Varian leaned back in his chair. “The committee sent two representatives to appeal to Mrs. Roosevelt,” he said. “It didn’t hurt that, just days before, she’d seen a photograph of her friend Lion Feuchtwanger interned at Camp des Milles—and just weeks after he’d been received by then French president Lebrun. Before our deputation left her office, she’d called her husband to assure him that if he refused to authorize our visas, German immigrant leaders, with the help of American friends, would rent a ship to bring them to Washington and cruise up and down the East Coast until the American people, out of shame and anger, forced him and Congress to permit them to land.”

Nanée waited, one of her few skills being an Evanston-bred ability to allow men permission to brag on themselves.

“I came because no one else would,” Varian said.

Dagobert tilted his head, studying Varian, then trotted over to him. To Nanée’s surprise, Varian set a hand gently on his head.

“I was in Berlin in July of 1935,” he said, “and happened upon an anti-Jewish riot, Nazis brutally kicking and spitting on a man lying helpless on a sidewalk, his head covered with blood. The police did nothing to stop it, and neither did I. I went home and wrote about it, a piece almost no one read.”

It was, she supposed, the same reason she had joined his effort—because she couldn’t live with herself if she didn’t help.
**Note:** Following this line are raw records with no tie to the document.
(* ===== verification/Qr.v ===== *)
(** The QR code of a link (client/src/console/ui/qr.ts): bytes, error correction, the symbol's modules
    and the choice of the mask. [modules[y][x]] is a function of the two coordinates; a loop is a fold
    over the values its variable takes. Text is made of Latin-1 characters. *)
From S2P Require Import Prelude.
From stdpp Require Import list_numbers.
#[local] Open Scope Z_scope.

Inductive Ecl := L | M.
#[export] Instance ecl_eq_dec : EqDecision Ecl.
Proof. solve_decision. Defined.

(** * Tables and sizes *)

Definition ECC_PER_BLOCK (ecl : Ecl) : list Z :=
  match ecl with
  | L => [-1; 7; 10; 15; 20; 26; 18; 20; 24; 30; 18]
  | M => [-1; 10; 16; 26; 18; 24; 16; 18; 22; 22; 26]
  end.
Definition BLOCKS (ecl : Ecl) : list Z :=
  match ecl with
  | L => [-1; 1; 1; 1; 1; 1; 2; 2; 2; 2; 4]
  | M => [-1; 1; 1; 1; 2; 2; 4; 4; 4; 5; 5]
  end.
Definition FORMAT_BITS (ecl : Ecl) : Z := match ecl with L => 1 | M => 0 end.
Definition MAX_VERSION : Z := 10.
(** [table[i]] of an index in range. *)
Definition at_ (table : list Z) (i : Z) : Z := nth (Z.to_nat i) table 0.

Definition rawModules (ver : Z) : Z :=
  let n := (16 * ver + 128) * ver + 64 in
  if 2 <=? ver then
    let align := ver / 7 + 2 in
    let n := n - ((25 * align - 10) * align - 55) in
    if 7 <=? ver then n - 36 else n
  else n.
Definition dataCodewords (ver : Z) (ecl : Ecl) : Z :=
  rawModules ver / 8 - at_ (ECC_PER_BLOCK ecl) ver * at_ (BLOCKS ecl) ver.

(** * Error correction *)

(** [for (let i = n - 1; i >= 0; i--)] *)
Definition down (n : Z) : list Z := reverse (seqZ 0 n).

Definition gf_step (x y z i : Z) : Z :=
  let z := Z.lxor (Z.shiftl z 1) (Z.shiftr z 7 * 0x11d) in
  Z.lxor z (Z.land (Z.shiftr y i) 1 * x).
Definition gfMul (x y : Z) : Z := Z.land (fold_left (gf_step x y) (down 8) 0) 0xff.

(** The inner loop of [rsDivisor]: each coefficient times [root], plus the next one as it was. *)
Fixpoint times_root (root : Z) (out : list Z) : list Z :=
  match out with
  | [] => []
  | a :: out' => (match out' with [] => gfMul a root | b :: _ => Z.lxor (gfMul a root) b end) :: times_root root out'
  end.
Definition rsDivisor (degree : Z) : list Z :=
  (fold_left (fun '(out, root) _ => (times_root root out, gfMul root 0x02)) (seqZ 0 degree)
     (replicate (Z.to_nat (degree - 1)) 0 ++ [1], 1)).1.

Definition rs_step (divisor out : list Z) (b : Z) : list Z :=
  let factor := Z.lxor b (hd 0 out) in
  zip_with (fun o coef => Z.lxor o (gfMul coef factor)) (tl out ++ [0]) divisor.
Definition rsRemainder (data divisor : list Z) : list Z :=
  fold_left (rs_step divisor) data ((fun _ => 0) <$> divisor).

(** [TextEncoder]. *)
Definition utf8_char (c : ascii) : list Z :=
  if code c <? 128 then [code c] else [Z.lor 0xc0 (Z.shiftr (code c) 6); Z.lor 0x80 (Z.land (code c) 0x3f)].
Definition utf8 (text : str) : list Z := text ≫= utf8_char.

(** * The codewords *)

Definition countBits (ver : Z) : Z := if ver <=? 9 then 8 else 16.
Definition fits (bytes : list Z) (ecl : Ecl) (ver : Z) : bool :=
  4 + countBits ver + Z.of_nat (length bytes) * 8 <=? dataCodewords ver ecl * 8.
Definition versionFor (bytes : list Z) (ecl : Ecl) : option Z := List.find (fits bytes ecl) (seqZ 1 MAX_VERSION).

Definition put (val len : Z) : list bool := (fun i => Z.testbit val i) <$> down len.
Definition len {A} (l : list A) : Z := Z.of_nat (length l).
(** [for (let pad = 0xec; bits.length < capBits; pad ^= 0xec ^ 0x11) put(pad, 8)] *)
Fixpoint pad_from (fuel : nat) (bits : list bool) (pad capBits : Z) : list bool :=
  match fuel with
  | O => bits
  | S fuel => if len bits <? capBits then pad_from fuel (bits ++ put pad 8) (Z.lxor pad (Z.lxor 0xec 0x11)) capBits else bits
  end.
Definition bitStream (bytes : list Z) (ver : Z) (ecl : Ecl) : list bool :=
  let bits := put 4 4 ++ put (len bytes) (countBits ver) ++ (bytes ≫= fun b => put b 8) in
  let capBits := dataCodewords ver ecl * 8 in
  let bits := bits ++ put 0 (Z.min 4 (capBits - len bits)) in
  let bits := bits ++ put 0 ((8 - len bits mod 8) mod 8) in
  pad_from (Z.to_nat capBits) bits 0xec capBits.
Definition byte_of (bits : list bool) : Z := fold_left (fun b bit => Z.lor (Z.shiftl b 1) (Z.b2z bit)) bits 0.
Fixpoint bytes_from (n : nat) (bits : list bool) : list Z :=
  match n with O => [] | S n => byte_of (take 8 bits) :: bytes_from n (drop 8 bits) end.
Definition dataBytes (bits : list bool) : list Z := bytes_from (length bits / 8) bits.

(** The blocks, each its data, a filler where it is a short one, and its error correction. *)
Definition shortLen (ver : Z) (ecl : Ecl) : Z := rawModules ver / 8 / at_ (BLOCKS ecl) ver.
Definition nShort (ver : Z) (ecl : Ecl) : Z := at_ (BLOCKS ecl) ver - (rawModules ver / 8) mod at_ (BLOCKS ecl) ver.
Definition split_step {A} (ver : Z) (ecl : Ecl) : list (list A) * list A -> Z -> list (list A) * list A := fun '(out, rest) i =>
  let n := Z.to_nat (shortLen ver ecl - at_ (ECC_PER_BLOCK ecl) ver + (if i <? nShort ver ecl then 0 else 1)) in
  (out ++ [take n rest], drop n rest).
Definition split_data {A} (ver : Z) (ecl : Ecl) (data : list A) : list (list A) :=
  (fold_left (split_step ver ecl) (seqZ 0 (at_ (BLOCKS ecl) ver)) ([], data)).1.
Definition with_ecc {A} (filler : A) (ecc : list A -> list A) (short : Z) (i : nat) (dat : list A) : list A :=
  (if Z.of_nat i <? short then dat ++ [filler] else dat) ++ ecc dat.
Definition interleave {A} (skip short : Z) (blocks : list (list A)) : list A :=
  seqZ 0 (len (hd [] blocks)) ≫= fun i =>
    imap (fun j block => (j, block)) blocks ≫= fun '(j, block) =>
      if negb (i =? skip) || (short <=? Z.of_nat j) then option_list (block !! Z.to_nat i) else [].
Definition codewordsOf (ver : Z) (ecl : Ecl) (data : list Z) : list Z :=
  let eccLen := at_ (ECC_PER_BLOCK ecl) ver in
  let div := rsDivisor eccLen in
  let blocks := imap (with_ecc 0 (fun dat => rsRemainder dat div) (nShort ver ecl)) (split_data ver ecl data) in
  interleave (shortLen ver ecl - eccLen) (nShort ver ecl) blocks.

(** * The symbol *)

Record Grid := { modules : Z -> Z -> bool; isFn : Z -> Z -> bool }.
#[export] Instance settable_grid : Settable Grid := fun g => {| modules := modules g; isFn := isFn g |}.
Definition blank : Grid := {| modules := fun _ _ => false; isFn := fun _ _ => false |}.

(** [modules[y][x] = v] *)
Definition write (m : Z -> Z -> bool) (x y : Z) (v : bool) : Z -> Z -> bool :=
  fun y' x' => if (y' =? y) && (x' =? x) then v else m y' x'.
Definition setFn (g : Grid) (x y : Z) (dark : bool) : Grid :=
  {| modules := write (modules g) x y dark; isFn := write (isFn g) x y true |}.
(** [for (const v of l) body(v)] *)
Definition for_ {A B} (l : list A) (body : B -> A -> B) (s : B) : B := fold_left body l s.

Definition timing (size : Z) (g : Grid) : Grid :=
  for_ (seqZ 0 size) (fun g i => setFn (setFn g 6 i (i mod 2 =? 0)) i 6 (i mod 2 =? 0)) g.
Definition finder (size cx cy : Z) (g : Grid) : Grid :=
  for_ (seqZ (-4) 9) (fun g dy => for_ (seqZ (-4) 9) (fun g dx =>
    let d := Z.max (Z.abs dx) (Z.abs dy) in
    let x := cx + dx in
    let y := cy + dy in
    if (0 <=? x) && (x <? size) && (0 <=? y) && (y <? size) then setFn g x y (negb (d =? 2) && negb (d =? 4)) else g) g) g.

(** The alignment patterns' centres: 6, then down from the far edge, each put second. *)
Fixpoint align_from (fuel : nat) (n step pos : Z) (align : list Z) : list Z :=
  match fuel with
  | O => align
  | S fuel => if len align <? n then align_from fuel n step (pos - step) (take 1 align ++ [pos] ++ drop 1 align) else align
  end.
Definition ceil_div (a b : Z) : Z := - (- a / b).
Definition alignOf (ver : Z) : list Z :=
  if 1 <? ver then
    let n := ver / 7 + 2 in
    let step := ceil_div (ver * 4 + 4) (n * 2 - 2) * 2 in
    align_from (Z.to_nat n) n step (ver * 4 + 17 - 7) [6]
  else [].
Definition alignment (ver : Z) (g : Grid) : Grid :=
  let align := alignOf ver in
  let n := len align in
  for_ (seqZ 0 n) (fun g i => for_ (seqZ 0 n) (fun g j =>
    if ((i =? 0) && (j =? 0)) || ((i =? 0) && (j =? n - 1)) || ((i =? n - 1) && (j =? 0)) then g
    else for_ (seqZ (-2) 5) (fun g dy => for_ (seqZ (-2) 5) (fun g dx =>
      setFn g (at_ align i + dx) (at_ align j + dy) (negb (Z.max (Z.abs dx) (Z.abs dy) =? 1))) g) g) g) g.

Definition formatBits (ecl : Ecl) (m : Z) : Z :=
  let d := Z.lor (Z.shiftl (FORMAT_BITS ecl) 3) m in
  let rem := for_ (seqZ 0 10) (fun rem _ => Z.lxor (Z.shiftl rem 1) (Z.shiftr rem 9 * 0x537)) d in
  Z.lxor (Z.lor (Z.shiftl d 10) rem) 0x5412.
Definition drawFormat (size : Z) (ecl : Ecl) (m : Z) (g : Grid) : Grid :=
  let bit i := Z.testbit (formatBits ecl m) i in
  let g := for_ (seqZ 0 6) (fun g i => setFn g 8 i (bit i)) g in
  let g := setFn g 8 7 (bit 6) in
  let g := setFn g 8 8 (bit 7) in
  let g := setFn g 7 8 (bit 8) in
  let g := for_ (seqZ 9 6) (fun g i => setFn g (14 - i) 8 (bit i)) g in
  let g := for_ (seqZ 0 8) (fun g i => setFn g (size - 1 - i) 8 (bit i)) g in
  let g := for_ (seqZ 8 7) (fun g i => setFn g 8 (size - 15 + i) (bit i)) g in
  setFn g 8 (size - 8) true.
Definition versionBits (ver : Z) : Z :=
  let rem := for_ (seqZ 0 12) (fun rem _ => Z.lxor (Z.shiftl rem 1) (Z.shiftr rem 11 * 0x1f25)) ver in
  Z.lor (Z.shiftl ver 12) rem.
Definition drawVersion (size ver : Z) (g : Grid) : Grid :=
  if 7 <=? ver then
    for_ (seqZ 0 18) (fun g i =>
      let dark := Z.testbit (versionBits ver) i in
      let a := size - 11 + i mod 3 in
      let b := i / 3 in
      setFn (setFn g a b dark) b a dark) g
  else g.

(** The places of the zigzag, in the order it visits them. *)
Fixpoint rights (fuel : nat) (right : Z) : list Z :=
  match fuel with
  | O => []
  | S fuel =>
      if 1 <=? right then
        let right := if right =? 6 then 5 else right in
        right :: rights fuel (right - 2)
      else []
  end.
Definition zigzag (size : Z) : list (Z * Z) :=
  rights (Z.to_nat size) (size - 1) ≫= fun right =>
    seqZ 0 size ≫= fun vert =>
      (fun j =>
         let up := Z.land (right + 1) 2 =? 0 in
         (right - j, if up then size - 1 - vert else vert)) <$> [0; 1].
Definition codewordBit (codewords : list Z) (at_bit : Z) : bool :=
  Z.testbit (at_ codewords (Z.shiftr at_bit 3)) (7 - Z.land at_bit 7).
Definition place (codewords : list Z) : Grid * Z -> Z * Z -> Grid * Z := fun '(g, at_bit) '(x, y) =>
  if negb (isFn g y x) && (at_bit <? len codewords * 8)
  then (g <| modules := write (modules g) x y (codewordBit codewords at_bit) |>, at_bit + 1) else (g, at_bit).

Definition inv (m x y : Z) : bool :=
  match m with
  | 0 => (x + y) mod 2 =? 0
  | 1 => y mod 2 =? 0
  | 2 => x mod 3 =? 0
  | 3 => (x + y) mod 3 =? 0
  | 4 => (x / 3 + y / 2) mod 2 =? 0
  | 5 => (x * y) mod 2 + (x * y) mod 3 =? 0
  | 6 => ((x * y) mod 2 + (x * y) mod 3) mod 2 =? 0
  | _ => ((x + y) mod 2 + (x * y) mod 3) mod 2 =? 0
  end.
(** [modules] where x and y are in the symbol and not a function pattern's, turned over by the mask. *)
Definition applyMask (size m : Z) (g : Grid) : Grid :=
  g <| modules := fun y x =>
    if (0 <=? y) && (y <? size) && (0 <=? x) && (x <? size) && negb (isFn g y x) && inv m x y
    then negb (modules g y x) else modules g y x |>.

(** * The penalty of a mask *)

Definition addHistory (size run : Z) (hist : list Z) : list Z :=
  (if at_ hist 0 =? 0 then run + size else run) :: removelast hist.
Definition countFinders (hist : list Z) : Z :=
  let n := at_ hist 1 in
  let core := (0 <? n) && (at_ hist 2 =? n) && (at_ hist 3 =? n * 3) && (at_ hist 4 =? n) && (at_ hist 5 =? n) in
  Z.b2z (core && (n * 4 <=? at_ hist 0) && (n <=? at_ hist 6)) + Z.b2z (core && (n * 4 <=? at_ hist 6) && (n <=? at_ hist 0)).
Definition terminate (size : Z) (color : bool) (run : Z) (hist : list Z) : Z :=
  let '(run, hist) := if color then (0, addHistory size run hist) else (run, hist) in
  countFinders (addHistory size (run + size) hist).

(** One row or column: [line b] its modules. *)
Record Scan := { color : bool; run : Z; hist : list Z; score : Z }.
Definition scan_step (size : Z) (line : Z -> bool) (s : Scan) (b : Z) : Scan :=
  let v := line b in
  if Bool.eqb v (color s) then
    let run := run s + 1 in
    {| color := color s; run := run; hist := hist s;
       score := if run =? 5 then score s + 3 else if 5 <? run then score s + 1 else score s |}
  else
    let hist := addHistory size (run s) (hist s) in
    {| color := v; run := 1; hist := hist; score := if color s then score s else score s + countFinders hist * 40 |}.
Definition scan_line (size : Z) (line : Z -> bool) (score0 : Z) : Z :=
  let s := for_ (seqZ 0 size) (scan_step size line) {| color := false; run := 0; hist := replicate 7 0; score := score0 |} in
  score s + terminate size (color s) (run s) (hist s) * 40.

Definition blocks_score (size : Z) (m : Z -> Z -> bool) : Z * Z -> Z -> Z -> Z * Z := fun '(score, dark) y x =>
  let dark := if m y x then dark + 1 else dark in
  let score :=
    if (y <? size - 1) && (x <? size - 1) then
      let c := m y x in
      if Bool.eqb c (m y (x + 1)) && Bool.eqb c (m (y + 1) x) && Bool.eqb c (m (y + 1) (x + 1)) then score + 3 else score
    else score in
  (score, dark).
Definition penalty (size : Z) (m : Z -> Z -> bool) : Z :=
  let score := for_ [0; 1] (fun score pass =>
    for_ (seqZ 0 size) (fun score a => scan_line size (fun b => if pass =? 0 then m a b else m b a) score) score) 0 in
  let '(score, dark) := for_ (seqZ 0 size) (fun sd y => for_ (seqZ 0 size) (fun sd x => blocks_score size m sd y x) sd) (score, 0) in
  let total := size * size in
  let k := ceil_div (Z.abs (dark * 20 - total * 10)) total - 1 in
  score + k * 10.

(** * The encoder *)

Record QrCode := { version : Z; ecl_of : Ecl; mask : Z; size_of : Z; qr_modules : Z -> Z -> bool }.

(** The symbol before its mask: function patterns, the format area reserved, the codewords. *)
Definition patterns (ver : Z) (ecl : Ecl) : Grid :=
  let size := ver * 4 + 17 in
  let g := timing size blank in
  let g := finder size 3 (size - 4) (finder size (size - 4) 3 (finder size 3 3 g)) in
  drawVersion size ver (drawFormat size ecl 0 (alignment ver g)).
Definition unmasked (ver : Z) (ecl : Ecl) (codewords : list Z) : Grid :=
  (for_ (zigzag (ver * 4 + 17)) (place codewords) (patterns ver ecl, 0)).1.

(** The trial of one mask: (the best score, [None] for Infinity; the mask chosen; the symbol). *)
Definition try_mask (size : Z) (ecl : Ecl) : option Z * Z * Grid -> Z -> option Z * Z * Grid := fun '(best, chosen, g) m =>
  let g := drawFormat size ecl m (applyMask size m g) in
  let p := penalty size (modules g) in
  let '(best, chosen) := if (match best with Some b => p <? b | None => true end) then (Some p, m) else (best, chosen) in
  (best, chosen, applyMask size m g).

(** [None]: the text is too long. [mask]: a mask forced (none where it is negative). *)
Definition encodeQr (text : str) (ecl : Ecl) (mask : option Z) : option QrCode :=
  let bytes := utf8 text in
  match versionFor bytes ecl with
  | None => None
  | Some ver =>
      let size := ver * 4 + 17 in
      let codewords := codewordsOf ver ecl (dataBytes (bitStream bytes ver ecl)) in
      let g := unmasked ver ecl codewords in
      let '(chosen, g) :=
        if default (-1) mask <? 0
        then let '(_, chosen, g) := for_ (seqZ 0 8) (try_mask size ecl) (None, default (-1) mask, g) in (chosen, g)
        else (default (-1) mask, g) in
      let g := drawFormat size ecl chosen (applyMask size chosen g) in
      Some {| version := ver; ecl_of := ecl; mask := chosen; size_of := size; qr_modules := modules g |}
  end.

Definition qrPath (code : QrCode) (quiet : Z) : str :=
  concat (seqZ 0 (size_of code) ≫= fun y => seqZ 0 (size_of code) ≫= fun x =>
    if qr_modules code y x then [js "M" ++ num (x + quiet) ++ js " " ++ num (y + quiet) ++ js "h1v1h-1z"] else []).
He’d left a good job, a wife, a home, and friends to do it when no one else would. Perhaps there was a more interesting soul behind the Harvard tie, the I-don’t-believe-you-appreciate admonitions, and the unrelenting optimism than she’d given him credit for.

“Well, travel safely, Varian,” she said. “And do please bring back some soap.”

Wednesday, September 11, 1940

CAMP DES MILLES

Edouard lifted one of the last bricks from a pile near a guard tower and passed it on to Max, who passed it to the next person, who in turn passed it on again, the men nearly as uniform as the bricks now, with their shaved heads and their ragged clothes, their bony bodies, bony faces. The line stretched all the way across the courtyard to a growing pile of bricks by the factory door, the camp full again now that most of the men who’d nearly escaped on the ghost train were back. The good old days of Commander Goruchon and relaxed discipline were over. Theoretically, Les Milles was now the camp for internment of “foreigners of the Jewish race” who intended to emigrate, and who among them didn’t intend to leave France if only they had the chance? But the Vichy government had transferred the administration of the camp to the gardes mobiles, a particularly unforgiving branch of the French police.

Beyond the iron rails and the barbed wire, a woman walked by.

“Jumbo!” Max called out. “Your wife!”

Jumbo emerged from one of the latrines, already dropping his mop and looking toward the fence. His wife was no longer there; no passerby was allowed to stop to look in. Still, he ran full speed straight toward the wall she’d disappeared behind, and Edouard and Max gave him a boost up so he could peek over the top.

“Isabelle!”

Already, Jumbo was being pulled down by one of the guards.

Already, Edouard and Max were again moving bricks.